Around noon on Saturday, August 7, 1920, eight-year-old Philip Goldberg left his home at 112 McCaul Street, Toronto. With eleven cents jingling in his pocket, he was headed for the moving-picture show near the corner of Queen and McCaul streets. His family was disturbed when he hadn’t returned by four o’clock; by midnight they were frantic. Less than two hours later, two of Philip’s older siblings were at the morgue, where a hideous task confronted them: positively identifying the body of a young boy as that of their brother.
At 4:35 that Saturday afternoon, a passer-by, Robert McMurtrie (also spelled in reports as McMurty or McMurtry), had found Philip lying between two billboards on a vacant lot adjacent to High Park in Toronto’s west end. The boy was still breathing but he was bleeding heavily. Initially thinking that the child had tumbled from one of the billboards, McMurtrie hailed a man he described as hurrying away from the scene, asking him to watch the boy while he went to get help.
As McMurtrie later told police, the man’s reply was, strangely, “I had nothing to do with it. I know nothing about it.”
When McMurtrie returned with a policeman, the man was gone, and the boy was dead.
But Philip Goldberg had not had a traumatic fall: he had been brutally murdered. In addition to several head and throat wounds, each one severe enough to have been fatal, the boy had suffered what the Globe called “bestial offences.”
Police surmised that the unknown man was the perpetrator of the savage murder and rape. Investigations revealed that he was Frederick L. Davis, a neighbour of the Goldberg family and a man known to Toronto police. Described as being in his midforties, he had one gold tooth and wore a wig. He also had open sores, possibly from advanced syphilis, and walked with a pronounced limp. But Davis was not waiting around for the police to nab him; he fled to the United States. It took nearly a year, but he was eventually tracked down to Auburn Prison in New York, where he was serving time for burglary and the theft of machinists’ tools in Rochester. Detective Bart Cronin — you will remember him as the man who played a significant role in the Frank McCullough case just two years previously — was sent down to Auburn to confront the suspect.

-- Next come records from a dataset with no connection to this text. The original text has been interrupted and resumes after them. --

(** A chunk written inside the block of [off]. *)
Lemma write_chunk m f p off c : file_inv m f -> 0 <= off -> slots f !! Z.to_nat (off / BLOCK_SZ) = Some (Some p) ->
  off mod BLOCK_SZ + zlen c <= BLOCK_SZ ->
  let m' := set_page m p (patch (pg_bytes m p) (off mod BLOCK_SZ) c) in
  file_inv m' f /\ spares m f m' f /\
  forall x, 0 <= x -> cell m' f x = if decide (off <= x < off + zlen c) then default 0 (c !! Z.to_nat (x - off)) else cell m f x.
Proof.
  intros V Hoff Hp Hc. pose proof (Z.mod_pos_bound off BLOCK_SZ ltac:(done)) as Hm. pose proof (fv_full m f V _ _ Hp) as Hl.
  assert (Hz : zlen (pg_bytes m p) = BLOCK_SZ) by (unfold zlen; rewrite Hl; unfold PAGE_SIZE; lia).
  assert (length (patch (pg_bytes m p) (off mod BLOCK_SZ) c) = Z.to_nat PAGE_SIZE) as Hlen.
  { unfold patch. rewrite !length_app, length_take, length_drop. unfold zlen in *. lia. }
  destruct (set_page_inv m f _ p _ V Hp Hlen) as (V' & S' & C'). split_and!; [done|done|]. intros x Hx. rewrite C' by done.
  pose proof (Z.mod_pos_bound x BLOCK_SZ ltac:(done)) as Hmx. pose proof (zlen_nonneg c).
  pose proof (Z.div_mod x BLOCK_SZ ltac:(done)) as Dx. pose proof (Z.div_mod off BLOCK_SZ ltac:(done)) as Do.
  case_decide as Hd.
  - apply locus_block in Hd; [|done|done]. rewrite lookup_patch by lia. rewrite Z2Nat.id by lia. rewrite Hd in Dx.
    repeat case_decide; try lia.
    + do 2 f_equal. lia.
    + unfold cell. rewrite Hd, Hp. done.
  - rewrite decide_False; [done|]. intros Hin. apply Hd. apply locus_block; [done|done|]. unfold PAGE_SIZE in *.
    assert (x / 4096 = off / 4096); [|done]. clear C' V' S'. nia.
Qed.

Lemma take_drop_default (buf : bytes) n i : 0 <= n <= zlen buf -> 0 <= i ->
  default 0 (buf !! Z.to_nat i) = if decide (i < n) then default 0 (take (Z.to_nat n) buf !! Z.to_nat i) else default 0 (drop (Z.to_nat n) buf !! Z.to_nat (i - n)).
Proof.
  intros Hn Hi. case_decide.
  - by rewrite lookup_take_lt by lia.
  - rewrite lookup_drop. do 2 f_equal. lia.
Qed.

Lemma write_loop_spec fuel : forall m f off buf, file_inv m f -> 0 <= off -> off + zlen buf <= MAX_SZ -> (length buf <= fuel)%nat ->
  exists r m' f', write_loop fuel (m, f) off buf = Return (r, (m', f')) /\ file_inv m' f' /\ spares m f m' f' /\
    reg_size f' = reg_size f /\ indirect_block f' = indirect_block f /\ allocated_blocks f <= allocated_blocks f' /\
    match r with
    | Ok o => o = off + zlen buf /\ (buf <> [] -> off + zlen buf <= allocated_blocks f' * BLOCK_SZ) /\
        forall x, 0 <= x -> cell m' f' x = if decide (off <= x < off + zlen buf) then default 0 (buf !! Z.to_nat (x - off)) else cell m f x
    | Err e => e = NoMemory /\ forall x, 0 <= x -> ~ off <= x < off + zlen buf -> cell m' f' x = cell m f x
    end.
Proof.
  induction fuel as [|fuel IH]; intros m f off buf V Hoff Hmax Hf; cbn [write_loop]; pose proof (zlen_nonneg buf).
  all: destruct (Z.eqb_spec (zlen buf) 0) as [E0|E0].
  all: try (destruct buf; [clear E0; exists (Ok off), m, f; split; [done|]; change (zlen (@nil Z)) with 0; rewrite Z.add_0_r;
    split_and!; try done; intros x Hx; by rewrite decide_False by lia|discriminate E0]).
  { unfold zlen in E0. lia. }
  pose proof (Z.mod_pos_bound off BLOCK_SZ ltac:(done)) as Hm. pose proof (Z.div_mod off BLOCK_SZ ltac:(done)) as Do.
  destruct (try_alloc_block_spec m f (off / BLOCK_SZ) V) as (r & m1 & f1 & -> & V1 & C1 & S1 & Z1 & I1 & A1 & R1).
  { unfold PAGE_SIZE in *. split; [apply Z.div_pos; lia|]. apply Z.div_lt_upper_bound; lia. }
  destruct r as [p|e]; cbn [tbind].
  2: { subst e. eexists _, m1, f1. split; [done|]. split_and!; try done. intros x Hx _. by apply C1. }
  destruct R1 as [R1 Hp]. cbn [fst snd]. set (cl := Z.min (zlen buf) (BLOCK_SZ - off mod BLOCK_SZ)).
  assert (Hcl : 0 < cl <= zlen buf) by lia.
  assert (Hct : zlen (take (Z.to_nat cl) buf) = cl) by (unfold zlen in *; rewrite length_take; lia).
  assert (Hcd : zlen (drop (Z.to_nat cl) buf) = zlen buf - cl) by (unfold zlen in *; rewrite length_drop; lia).
  destruct (write_chunk m1 f1 p off (take (Z.to_nat cl) buf) V1 Hoff Hp ltac:(lia)) as (V2 & S2 & C2).
  rewrite uadd_small by (unfold PAGE_SIZE in *; lia).
  destruct (IH _ f1 (off + cl) (drop (Z.to_nat cl) buf) V2 ltac:(lia) ltac:(lia)) as (r & m3 & f3 & -> & V3 & S3 & Z3 & I3 & A3 & R3).
  { unfold zlen in *. rewrite length_drop. lia. }
  exists r, m3, f3. split; [done|]. split_and!; try done; try congruence; try lia.
  { eapply spares_trans; [exact S1|]. eapply spares_trans; [exact S2|exact S3]. }
  rewrite Hcd in R3. destruct r as [o|e].
  - destruct R3 as (-> & B3 & C3). split; [lia|]. split.
    + intros _. destruct (decide (drop (Z.to_nat cl) buf = [])) as [Hd|Hd]; [|specialize (B3 Hd); lia].
      rewrite Hd in Hcd. unfold zlen in Hcd at 1. simpl in Hcd. unfold PAGE_SIZE in *. lia.
    + intros x Hx. rewrite C3, C2, C1, Hct by done. repeat case_decide; try lia; try done.
      * rewrite (take_drop_default buf cl) by lia. rewrite decide_False by lia. do 2 f_equal. lia.
      * rewrite (take_drop_default buf cl) by lia. by rewrite decide_True by lia.
  - destruct R3 as (-> & C3). split; [done|]. intros x Hx Hn. rewrite C3, C2, C1, Hct by (done || lia). by rewrite decide_False by lia.
Qed.
(** ** The file as a list of bytes *)

Definition content m f : bytes := map (cell m f) (seqZ 0 (reg_size f)).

Yes, said Davis, he knew Philip Goldberg. He had taken him to the movies on that August day. Afterwards, he bought ice cream cones in Grange Park for himself, the boy, and two or three little girls.
“Where did you go next?” asked Cronin.
“To High Park.”
For Cronin, that was the clincher. He charged Davis with Philip Goldberg’s murder. After a few moments of silence, the man said: “I’m not a bad fellow at heart. Liquor was at the bottom of this thing.”

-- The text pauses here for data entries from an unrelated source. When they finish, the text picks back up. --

Definition tmp_create (m : Pages L) (fs : TmpFs) (d : Z) (name : bytes) (file_type : FileType) (mode : Z)
    : outcome (result Z * (Pages L * TmpFs)) :=
  let! es := dir_entries fs d in
  if has_name es name then Return (Err (Fs AlreadyExists), (m, fs))
  else
    let (new_id, fs) := alloc_inode_id fs in
    let id := mkInodeId (tfs_id fs) new_id in
    let! (r, m) :=
      match file_type with
      | File => let! (r, m) := reg_new m id mode in Return (match r with Ok f => Ok (RegInode f) | Err e => Err e end, m)
      | Directory => Return (Ok (dir_inode_new mode), m)
      | _ => Return (Err NotSupported, m)
      end in
    match r with
    | Err e => Return (Err e, (m, fs))
    | Ok inode => Return (Ok new_id, (m, set_entries (set_inode fs new_id inode) d (es ++ [mkEnt name id file_type new_id])))
    end.
End Create.

(** * Correctness *)

(** ** Entries by name *)

Definition names (es : list TmpFsDirEnt) : list bytes := ent_name <$> es.
Definition entry (es : list TmpFsDirEnt) (name : bytes) : option TmpFsDirEnt := ent_position es name ≫= (es !!.).

Lemma entry_cons e es n : entry (e :: es) n = if decide (ent_name e = n) then Some e else entry es n.
Proof. unfold entry. cbn [ent_position]. case_decide; [done|]. by destruct (ent_position es n). Qed.

Lemma entry_app es es' n : entry (es ++ es') n = match entry es n with Some e => Some e | None => entry es' n end.
Proof. induction es as [|e es IH]; [done|]. rewrite <- app_comm_cons, !entry_cons. by case_decide. Qed.

Lemma ent_position_entry es n : is_Some (ent_position es n) <-> is_Some (entry es n).
Proof.
  induction es as [|e es IH]; [split; intros [? [=]]|]. rewrite entry_cons. cbn [ent_position]. case_decide; [split; eauto|]. rewrite <- IH.
  destruct (ent_position es n); simpl; split; intros [x Hx]; try done; eauto.
Qed.

Lemma ent_position_Some es n i : ent_position es n = Some i -> exists e, es !! i = Some e /\ ent_name e = n /\ entry es n = Some e.
Proof.
  intros Hi. destruct (proj1 (ent_position_entry es n)) as [e He]; [eauto|]. exists e. unfold entry in He. rewrite Hi in He. simpl in He.
  split_and!; [done| |unfold entry; by rewrite Hi]. revert i Hi He. induction es as [|x es IH]; intros i; cbn [ent_position]; [done|].
  case_decide as Hd; [intros [= <-] [= <-]; done|]. destruct (ent_position es n) as [j|]; [|done]. intros [= <-]. simpl. by apply IH.
Qed.

Lemma ent_position_None es n : ent_position es n = None -> entry es n = None.
Proof. intros Hn. unfold entry. by rewrite Hn. Qed.

Lemma entry_None es n : entry es n = None <-> n ∉ names es.
Proof.
  induction es as [|e es IH]; [split; [intros _; apply not_elem_of_nil|done]|]. rewrite entry_cons. unfold names in *. cbn [fmap list_fmap].
  rewrite not_elem_of_cons. case_decide; [split; [done|]; intros [? _]; congruence|]. rewrite IH. naive_solver.
Qed.

Lemma has_name_entry es n : has_name es n = true <-> is_Some (entry es n).
Proof. unfold has_name. rewrite bool_decide_eq_true. apply ent_position_entry. Qed.

Lemma entry_elem es n e : entry es n = Some e -> e ∈ es /\ ent_name e = n.
Proof.
  unfold entry. destruct (ent_position es n) as [i|] eqn:E; [|done]. simpl. intros He. destruct (ent_position_Some _ _ _ E) as (e' & Hl & Hn & _).
  simplify_eq. split; [by eapply list_elem_of_lookup_2|done].
Qed.

Lemma names_perm es es' : es ≡ₚ es' -> names es ≡ₚ names es'.
Proof. intros Hp. unfold names. by rewrite Hp. Qed.

Lemma entry_nodup es e : NoDup (names es) -> e ∈ es -> entry es (ent_name e) = Some e.
Proof.
  induction es as [|x es IH]; intros Hn He; [by apply not_elem_of_nil in He|]. rewrite entry_cons. unfold names in Hn. cbn [fmap list_fmap] in Hn.
  apply NoDup_cons in Hn as [Hx Hn]. apply elem_of_cons in He as [->|He]; [by rewrite decide_True|].
  rewrite decide_False; [by apply IH|]. intros E. apply Hx. rewrite E. by apply list_elem_of_fmap_2.
Qed.

Lemma entry_perm es es' n : NoDup (names es) -> es ≡ₚ es' -> entry es n = entry es' n.
Proof.
  intros Hn Hp. destruct (entry es' n) as [e|] eqn:E.
  - apply entry_elem in E as [He <-]. apply entry_nodup; [done|]. by rewrite Hp.
  - apply entry_None. rewrite (names_perm es es' Hp). by apply entry_None.
Qed.

(** ** What the list operations do *)

Lemma delete_perm es n i : ent_position es n = Some i -> exists e, entry es n = Some e /\ ent_name e = n /\ es !! i = Some e /\ es ≡ₚ e :: delete i es.
Proof. intros (e & Hl & Hn & He)%ent_position_Some. exists e. split_and!; try done. by apply delete_Permutation. Qed.

Lemma delete_alter_same {A} (f : A -> A) i (l : list A) : delete i (alter f i l) = delete i l.
Proof. revert i. induction l as [|x l IH]; intros [|i]; [done|done|done|]. cbn. f_equal. apply IH. Qed.

Lemma alter_perm es n i new : ent_position es n = Some i -> exists e, entry es n = Some e /\ ent_name e = n /\
  alter (fun e => with_name e new) i es ≡ₚ with_name e new :: delete i es.
Proof.
  intros Hi. destruct (delete_perm es n i Hi) as (e & He & Hn & Hl & _). exists e. split; [done|]. split; [done|].
  rewrite (delete_Permutation _ i (with_name e new)) by (rewrite list_lookup_alter_eq, Hl; done).
  by rewrite delete_alter_same.
Qed.

(** The renaming inside one directory. *)
Lemma rename_perm es old new i : NoDup (names es) -> ent_position es old = Some i -> old <> new ->
  exists e rest, entry es old = Some e /\
    es ≡ₚ e :: option_list (entry es new) ++ rest /\
    (match ent_position es new with Some j => delete j (alter (fun e => with_name e new) i es) | None => alter (fun e => with_name e new) i es end)
      ≡ₚ with_name e new :: rest.
Proof.
  intros Hnd Hi Hne. destruct (alter_perm es old i new Hi) as (e & He & Hn & Hp). destruct (delete_perm es old i Hi) as (e' & He' & _ & Hl & Hd).
  assert (e' = e) as -> by congruence. destruct (ent_position es new) as [j|] eqn:Ej.
  - destruct (ent_position_Some es new j Ej) as (y & Hy & Hny & Hey). rewrite Hey. assert (i <> j) as Hij.
    { intros ->. rewrite Hl in Hy. injection Hy as ->. congruence. }
    assert (y ∈ delete i es) as Hyd.
    { assert (y ∈ e :: delete i es) as Hin by (rewrite <- Hd; by eapply list_elem_of_lookup_2).
      apply elem_of_cons in Hin as [->|Hin]; [congruence|done]. }
    apply elem_of_Permutation in Hyd as [rest Hr]. exists e, rest. split; [done|]. split; [by rewrite Hd, Hr|].
    apply (Permutation_cons_inv (a := y)). rewrite <- (delete_Permutation _ j y) by (rewrite list_lookup_alter_ne; done).
    rewrite Hp, Hr. apply Permutation_swap.
  - exists e, (delete i es). split; [done|]. rewrite (ent_position_None _ _ Ej). done.
Qed.

(** ** The invariant of the file system *)

Definition typed (n : TmpFsInode) : Prop :=
  file_type (inode_attr n) = match n with RegInode _ => File | DirInode _ _ => Directory | SymInode _ _ _ => Symlink end.

(** An entry leads to an inode of the kind it says. *)
Definition ent_ok (fs : TmpFs) (e : TmpFsDirEnt) : Prop :=
  ent_id e = mkInodeId (tfs_id fs) (ent_inode e) /\
  exists n, inodes fs !! ent_inode e = Some n /\ file_type (inode_attr n) = ent_kind e.

Record fs_ok (fs : TmpFs) : Prop := {
  ok_next : 0 <= next_inode_id fs < 2 ^ 64;
  ok_ids : forall i n, inodes fs !! i = Some n -> i < next_inode_id fs;
  ok_typed : forall i n, inodes fs !! i = Some n -> typed n;
  ok_names : forall d es a, inodes fs !! d = Some (DirInode es a) -> NoDup (names es);
  ok_ents : forall d es a e, inodes fs !! d = Some (DirInode es a) -> e ∈ es -> ent_ok fs e
}.

Definition is_dir (fs : TmpFs) (d : Z) : Prop := exists es a, inodes fs !! d = Some (DirInode es a).

(** What a name in a directory leads to. *)
Definition info (e : TmpFsDirEnt) : Z * FileType := (ent_inode e, ent_kind e).
Definition leads (fs : TmpFs) (d : Z) (n : bytes) : option (Z * FileType) :=
  match inodes fs !! d with Some (DirInode es _) => info <$> entry es n | _ => None end.

Lemma leads_dir fs d es a n : inodes fs !! d = Some (DirInode es a) -> leads fs d n = info <$> entry es n.
Proof. intros Hd. unfold leads. by rewrite Hd. Qed.

Lemma dir_entries_dir fs d es a : inodes fs !! d = Some (DirInode es a) -> dir_entries fs d = Return es.
Proof. intros Hd. unfold dir_entries. by rewrite Hd. Qed.

Lemma set_entries_lookup fs d es a es' i : inodes fs !! d = Some (DirInode es a) ->
  inodes (set_entries fs d es') !! i = if decide (i = d) then Some (DirInode es' a) else inodes fs !! i.
Proof.
  intros Hd. unfold set_entries. rewrite Hd. simpl. case_decide as Hi; [subst; apply lookup_insert_eq|]. by apply lookup_insert_ne.
Qed.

On his release from Auburn, Davis was extradited and sent back to Toronto for trial in January 1922. Robert McMurtrie positively identified him in court as the man he had seen scurrying away from the crime scene. It didn’t help Davis’s case that the police read a confession, admittedly unsigned, into the records. But what really sank the accused was what the press called “the keen wit” of an eight-year-old girl. Sarah Friendly swore that she had seen Davis in Grange Park on the day of the murder. He was accompanied by a little boy, dressed in “brown running shoes and black stockings and pants fastened and buttoned and blue little hat.” The man offered her and her friend Rachel Weindrow ice cream cones. “Absolutely not,” said Sarah, “we don’t take anything from strangers.” She categorically denied the defence lawyer’s suggestion that her memory had been jogged by photos the police had shown her or by Bart Cronin’s prompts at the identification parade at police headquarters, rather than by her actual recollection of the event.

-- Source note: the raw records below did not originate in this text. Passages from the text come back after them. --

(* ===== verification/FdTable.v ===== *)
(** * File descriptors

    Models the descriptor table of src/process/fd_table.rs, the calls on it of
    fd_table/dup.rs, fd_table/fcntl.rs and src/fs/syscalls/close.rs, pipe2 of
    src/fs/pipe.rs as far as it makes files and descriptors, and what clone and execve do with
    the table (src/process/clone.rs, exec.rs).

    An open file is shared by [Arc]: it is a number here, and [Files] holds for each live
    file its strong count and its flags.  Every clone and drop of an [Arc] that the code makes
    is written out.  A file that loses its last reference is moved to the list [closed],
    with a flag that says whether [release] was called for it; the implementations of [release]
    all return [Ok].  The vector of a table grows up to [vec_max] entries, which is what
    the heap can hold; growing it further is an allocation failure, which panics. *)
From stdpp Require Import base list gmap.
From S2P Require Import Prelude Error Attr.
Local Open Scope Z_scope.

(** ** Open files and their reference counts *)

Record OpenFile := mkFile { of_strong : Z; of_flags : Z }.

Record Files := mkFiles {
  opened : gmap Z OpenFile;
  next_file : Z;
  closed : list (Z * bool)
}.

(** [Arc::new(OpenFile::new(_, flags))] *)
Definition arc_new (flags : Z) (fs : Files) : Z * Files :=
  (next_file fs, mkFiles (<[next_file fs := mkFile 1 flags]> (opened fs)) (next_file fs + 1) (closed fs)).

Definition arc_clone (f : Z) (fs : Files) : Files :=
  mkFiles (alter (fun o => mkFile (of_strong o + 1) (of_flags o)) f (opened fs)) (next_file fs) (closed fs).

(** Give up a reference; [released] says whether the last one is released or only dropped. *)
Definition arc_put (released : bool) (f : Z) (fs : Files) : Files :=
  match opened fs !! f with
  | Some o =>
      if of_strong o =? 1 then mkFiles (delete f (opened fs)) (next_file fs) ((f, released) :: closed fs)
      else mkFiles (<[f := mkFile (of_strong o - 1) (of_flags o)]> (opened fs)) (next_file fs) (closed fs)
  | None => fs
  end.
Notation arc_drop := (arc_put false).
(** [Arc::into_inner], followed by [release] if it gives the file. *)
Notation arc_into_inner_release := (arc_put true).

(** Flags of open files, with the values of aarch64. *)
Notation O_APPEND := (1024).
Notation O_NONBLOCK := (2048).
Notation O_CLOEXEC := (524288).
Notation OPEN_FLAGS_ALL := (724675).

Notation get_flags f fs := (match opened fs !! f with Some o => of_flags o | None => 0 end) (only parsing).

Definition set_status_flags (f flags : Z) (fs : Files) : Files :=
  let mutable := Z.lor O_APPEND O_NONBLOCK in
  mkFiles (alter (fun o => mkFile (of_strong o)
             (Z.lor (Z.ldiff (of_flags o) mutable) (Z.land flags mutable))) f (opened fs))
    (next_file fs) (closed fs).

(** ** Descriptor tables *)

Record FileDescriptorEntry := mkEntry { e_file : Z; e_flags : Z }.

Record FileDescriptorTable := mkTable {
  entries : list (option FileDescriptorEntry);
  next_fd_hint : Z
}.

Notation MAX_FDS := (8192).
Notation CLOEXEC := (1).

Definition as_i32 (x : Z) : Z := let y := x mod 2 ^ 32 in if y <? 2 ^ 31 then y else y - 2 ^ 32.

(** [self.entries.len()] *)
Definition zlen {A : Type} (l : list A) : Z := Z.of_nat (length l).

Notation fd_table_new := (mkTable [] 0) (only parsing).

(** [self.entries.get(fd.0 as usize).and_then(..)]: an index from a negative descriptor is
    beyond every vector. *)
Definition descriptor (t : FileDescriptorTable) (fd : Z) : option FileDescriptorEntry :=
  let fd_idx := wrap fd in
  if fd_idx <? zlen (entries t) then mjoin (entries t !! Z.to_nat fd_idx) else None.

Definition fd_get (t : FileDescriptorTable) (fd : Z) : option Z := e_file <$> descriptor t fd.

Just before Sarah stepped down from the witness box, the judge, Justice William Renwick Riddell, asked her if she would take a message to her school teacher: “Tell her the Judge says you are the best witness he has seen for many a long day.”
The jury may have set some kind of Canadian record in coming to their decision. As tersely documented in the trial report:
Jury retires at 3 p.m.
Jury reports with verdict at 3.02 p.m.
REGISTRAR: Gentlemen of the Jury have you agreed upon a verdict?
FOREMAN: Yes, guilty.
Riddell sentenced Davis to death. In his mandatory special report to the federal minister of justice after the trial, Riddell noted that Davis had informed the jail surgeon in Toronto that “when a boy in England under 10 years of age he was initiated in homo-sexual practices by a grown man.” In a chilling case of abused turning abuser, Davis also “gave a history … of obscene but not criminal practices with young boys and men in Toronto.”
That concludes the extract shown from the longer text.